I have come to the conclusion that this upgrade is too buggy to actually use. I realize that is a bit harsh and I need to explain. I upgraded my jetson to jetpack 6.1, After the upgrade, jtop shows the libraries have been upgraded, but it also says that the jetpack is not installed. I have been informed that that is a jtop issue and can be corrected by modifying it source code.

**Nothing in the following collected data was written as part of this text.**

(* ===== verification/ListpackEdit.v ===== *)
(** * Updates of listpacks

    [lpInsert] and the operations built on it, the deletion of ranges and the
    merging of listpacks implement the corresponding operations on the list
    of elements, or refuse when the result would not fit. *)
From S2P Require Import Prelude Mem NumStr Listpack ListpackEnc ListpackNav.

Local Open Scope Z_scope.

(** ** Memory *)

Lemma realloc_prefix `{Heap} size (l rest : list Z) :
  Z.of_nat (length l) <= size -> exists rest', realloc size (l ++ rest) = l ++ rest'.
Proof.
  intros Hs. unfold realloc. exists (take (Z.to_nat size - length l) rest ++
    map (fun i => uninit i mod 256) (seq 0 (Z.to_nat size - length (l ++ rest)))).
  rewrite take_app, (take_ge l) by lia. by rewrite <- app_assoc.
Qed.

Lemma realloc_usable `{Heap} `{Usable} (l rest : list Z) size :
  Z.of_nat (length l) <= size -> exists rest', lp_realloc (l ++ rest) size = l ++ rest' /\ size <= Z.of_nat (length (l ++ rest')).
Proof.
  intros Hs. pose proof (usable_ge size). unfold lp_realloc. destruct (realloc_prefix (usable size) l rest) as (rest' & E); [lia|].
  exists rest'. rewrite E. split; [done|]. rewrite <- E, length_realloc by lia. lia.
Qed.

(** Moving the tail [t] of a block so as to leave [n] bytes after [p]. *)
Lemma memmove_tail (p r t s : list Z) (n : nat) :
  (length p + n + length t <= length (p ++ r ++ t ++ s))%nat ->
  exists x s', length x = n /\
    memmove (Z.of_nat (length p) + Z.of_nat n) (Z.of_nat (length p) + Z.of_nat (length r)) (Z.of_nat (length t)) (p ++ r ++ t ++ s)
    = Ret (p ++ x ++ t ++ s').
Proof.
  intros Hl. rewrite <- !Nat2Z.inj_add, memmove_Ret by (rewrite !length_app in *; lia).
  exists (take n (r ++ t ++ s)), (drop (length p + n + length t) (p ++ r ++ t ++ s)). rewrite !length_app in Hl. split.
  - rewrite length_take, !length_app. lia.
  - f_equal. assert (sub (length p + length r) (length t) (p ++ r ++ t ++ s) = t) as ->.
    { rewrite app_assoc, sub_app_r, length_app, Nat.sub_diag, sub_app_l by (rewrite ?length_app; lia). by apply sub_all. }
    unfold patch. rewrite take_app, (take_ge p) by lia. rewrite <- app_assoc.
    by replace (length p + n - length p)%nat with n by lia.
Qed.

Section MakeRoom.
Context `{Heap} `{Usable}.

(** The room is made between [p] and [t], wherever it comes from. *)
Lemma lp_make_room_spec (p r t s : list Z) (n : nat) :
  exists x s', length x = n /\
    lp_make_room (p ++ r ++ t ++ s) (Z.of_nat (length p)) (Z.of_nat n) (Z.of_nat (length r))
      (Z.of_nat (length p + length r + length t)) (Z.of_nat (length p + n + length t)) = Ret (p ++ x ++ t ++ s').
Proof.
  unfold lp_make_room, lp_malloc_size. set (old := Z.of_nat (length p + length r + length t)). set (new := Z.of_nat (length p + n + length t)).
  assert (exists s1, (if (old <? new) && (Z.of_nat (length (p ++ r ++ t ++ s)) <? new) then lp_realloc (p ++ r ++ t ++ s) new
    else p ++ r ++ t ++ s) = p ++ r ++ t ++ s1 /\ new <= Z.of_nat (length (p ++ r ++ t ++ s1))) as (s1 & -> & Hlen).
  { destruct (_ && _) eqn:E.
    - destruct (realloc_usable (p ++ r ++ t) s new) as (s1 & E1 & Hs1); [rewrite !length_app; lia|].
      exists s1. rewrite <- !app_assoc in E1. rewrite <- !app_assoc in Hs1. rewrite E1. by split.
    - exists s. split; [done|]. unfold old, new in *. apply andb_false_iff in E as [E%Z.ltb_ge|E%Z.ltb_ge]; rewrite !length_app in *; lia. }
  destruct (memmove_tail p r t s1 n) as (x & s2 & Hx & Hm); [rewrite !length_app in *; lia|].
  replace (old - Z.of_nat (length p) - Z.of_nat (length r)) with (Z.of_nat (length t)) by lia. rewrite Hm. cbn [mbind res_bind].
  destruct (new <? old); [|by exists x, s2].
  destruct (realloc_usable (p ++ x ++ t) s2 new) as (s3 & E3 & _); [rewrite !length_app; lia|].
  exists x, s3. split; [done|]. rewrite <- !app_assoc in E3. by rewrite E3.
Qed.
End MakeRoom.

(** Filling the room. *)
Lemma fill_room (p x t : list Z) (d b : list Z) :
  length x = length (d ++ b) ->
  (m ← store_bytes (Z.of_nat (length p)) d (p ++ x ++ t); store_bytes (Z.of_nat (length p) + Z.of_nat (length d)) b m)
  = Ret (p ++ d ++ b ++ t).
Proof.
  intros Hx. rewrite length_app in Hx. rewrite store_bytes_Ret by (rewrite !length_app; lia). cbn [mbind res_bind].
  rewrite <- (take_drop (length d) x). rewrite <- app_assoc. rewrite sees_patch by (rewrite length_take; lia).
  rewrite <- Nat2Z.inj_add, <- length_app. rewrite (app_assoc p d). rewrite store_bytes_Ret by (rewrite !length_app, length_drop; lia).
  rewrite sees_patch by (rewrite length_drop; lia). by rewrite <- app_assoc.
Qed.

(** ** The header *)

Lemma header_num total num rest : 0 <= num < 65536 -> lpGetNumElements (lp_header total num ++ rest) = Ret num.
Proof.
  intros Hn. unfold lpGetNumElements. change 4 with (0 + Z.of_nat (length (le_split 4 total))). change 2 with (Z.of_nat (length (le_split 2 num))).
  rewrite sees_load; [by rewrite le_combine_split, Z.mod_small by (cbn; lia)|]. apply sees_app_r. by exists [], rest.
Qed.

Lemma header_set_num total num num' rest :
  lpSetNumElements (lp_header total num ++ rest) num' = Ret (lp_header total num' ++ rest).
Proof.
  unfold lpSetNumElements, store. change (Z.to_nat 2) with 2%nat. change 4 with (Z.of_nat (length (le_split 4 total))).
  unfold lp_header. rewrite store_bytes_Ret by (rewrite !length_app, !length_le_split; lia).
  rewrite <- !app_assoc, sees_patch by (by rewrite !length_le_split). done.
Qed.

Lemma header_set_total total num total' rest :
  lpSetTotalBytes (lp_header total num ++ rest) total' = Ret (lp_header total' num ++ rest).
Proof.
  unfold lpSetTotalBytes, store. change (Z.to_nat 4) with 4%nat. change 0 with (Z.of_nat (length ([] : list Z))).
  unfold lp_header. rewrite store_bytes_Ret by (rewrite !length_app, !length_le_split; cbn; lia).
  rewrite <- !app_assoc. reflexivity.
Qed.

(** The number after an insertion or a deletion. *)
Lemma update_header_spec total num rest (es es' : list elem) (counted delete : bool) total' :
  num_ok num es ->
  (counted = true -> Z.of_nat (length es') = if delete then Z.of_nat (length es) - 1 else Z.of_nat (length es) + 1) ->
  (counted = false -> length es' = length es) ->
  exists num', lp_update_header (lp_header total num ++ rest) counted delete total' = Ret (lp_header total' num' ++ rest) /\ num_ok num' es'.
Proof.
  intros [Hn Hnum] H1 H2. unfold lp_update_header, num_ok in *. unfold LP_HDR_NUMELE_UNKNOWN in *. destruct counted.
  - rewrite header_num by lia. cbn [mbind res_bind]. destruct (Z.eqb_spec num 65535) as [->|Hne]; cbn [negb mbind res_bind].
    + rewrite header_set_total. eexists. split; [done|]. lia.
    + rewrite header_set_num. cbn [mbind res_bind]. rewrite header_set_total. eexists. split; [done|].
      specialize (H1 eq_refl). destruct Hnum as [->| ->]; [done|]. destruct delete; lia.
  - cbn [mbind res_bind]. rewrite header_set_total. exists num. split; [done|]. rewrite (H2 eq_refl). lia.
Qed.

(** ** What is inserted *)

Inductive inserts : lpele -> list elem -> Prop :=
  | ins_string s : inserts (EleStr s) [elem_of_string s]
  | ins_integer v : inserts (EleInt (lpEncodeIntegerGetType v)) [EInt v]
  | ins_nothing : inserts EleNone [].

Lemma str_enclen s :
  (if Z.of_nat (length s) <? 64 then 1 + Z.of_nat (length s)
   else if Z.of_nat (length s) <? 4096 then 2 + Z.of_nat (length s) else 5 + Z.of_nat (length s)) = enc_size (EStr s).
Proof. unfold enc_size, enc_data, lpEncodeString. repeat case_match; cbn [length]; lia. Qed.

Lemma inserts_bytes x nw :
  inserts x nw ->
  lp_enclen x = Z.of_nat (length (lp_encode x)) /\
  lp_encode x ++ (if deletes x then [] else lpEncodeBacklen (lp_enclen x)) = body nw.
Proof.
  intros [s|v|]; cbn [lp_enclen lp_encode deletes]; [|split; [done|by unfold body; cbn; rewrite app_nil_r]|done].
  unfold lpEncodeGetType, elem_of_string. destruct (lpStringToInt64 s) as [v|]; unfold body; cbn [map concat]; rewrite app_nil_r.
  - done.
  - rewrite str_enclen. done.
Qed.

(** Where: the index of the change and the number of elements replaced. *)
Definition edit_at (x : lpele) (w : lpwhere) (i : nat) : nat * nat :=
  if deletes x then (i, 1%nat) else
  match w with LP_BEFORE => (i, 0%nat) | LP_AFTER => (S i, 0%nat) | LP_REPLACE => (i, 1%nat) end.

Definition edited (es nw : list elem) (j r : nat) : list elem := take j es ++ nw ++ drop (j + r) es.

Lemma body_edited es nw j r : body (edited es nw j r) = body (take j es) ++ body nw ++ body (drop (j + r) es).
Proof. unfold edited. by rewrite !body_app. Qed.

Lemma body_split es j r : body es = body (take j es) ++ body (take r (drop j es)) ++ body (drop (j + r) es).
Proof. rewrite <- !body_app. f_equal. rewrite <- drop_drop. by rewrite !take_drop. Qed.

Section Insert.
Context `{Heap} `{Usable}.
Context (m : list Z) (es : list elem) (num : Z) (slack : list Z).
Hypothesis Hm : lp_layout m es num slack.

Lemma layout_split j r :
  m = (lp_header (lp_total es) num ++ body (take j es)) ++ body (take r (drop j es)) ++ (body (drop (j + r) es) ++ [LP_EOF]) ++ slack.
Proof. rewrite (ll_bytes _ _ _ _ Hm) at 1. rewrite (body_split es j r) at 1. by rewrite <- !app_assoc. Qed.

Lemma total_split j r :
  lp_total es = Z.of_nat (6 + length (body (take j es)) + length (body (take r (drop j es))) + (length (body (drop (j + r) es)) + 1)).
Proof. unfold lp_total. rewrite (body_split es j r) at 1. rewrite !length_app. lia. Qed.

I teach a class with this jetson, and use nsight-compute (previous version 2023.2.2, new version 2024.3.1). This new version Nsight-compute consistely crashed on cuda examples that it had work fine with. I recompiled the examples, and discovered the recompiled code worked fine by itself, but nsight compute ran until the very end and then crashed. It offered to send a report to invidia. It did this for several cuda program that work fine by itself. (perhaps nsight compute also changes and requires some other compilation argument that was different?).
Is there a way to roll back the installation to the previous version? Is there a fix for nsight-compute?
I was fortunate that I as a instructor I have several jetson orin nano systems, and I was able to continue teaching with a unmodified system.
You did not answer my question. Is there a fix for nsight-compute? Your announcement for jetpack 6.1 did not list a update for nsight compute, but after 6.1 was updated we were running 2024.3.1. If you intend for 2024.3.1 to be in jetpack 6.1 is there a way to make it work without crashing?
We tested ncu on JetPack 6.1 and it can work without issue.
The sample we test is a simple vectorAdd CUDA kernel.
Which app do you use? Is there any EGL or special library involved so we can find a similar app to give it a try?
$ ncu --version
NVIDIA (R) Nsight Compute Command Line Profiler
Copyright (c) 2018-2024 NVIDIA Corporation
Version 2024.3.1.0 (build 34702747) (public-release)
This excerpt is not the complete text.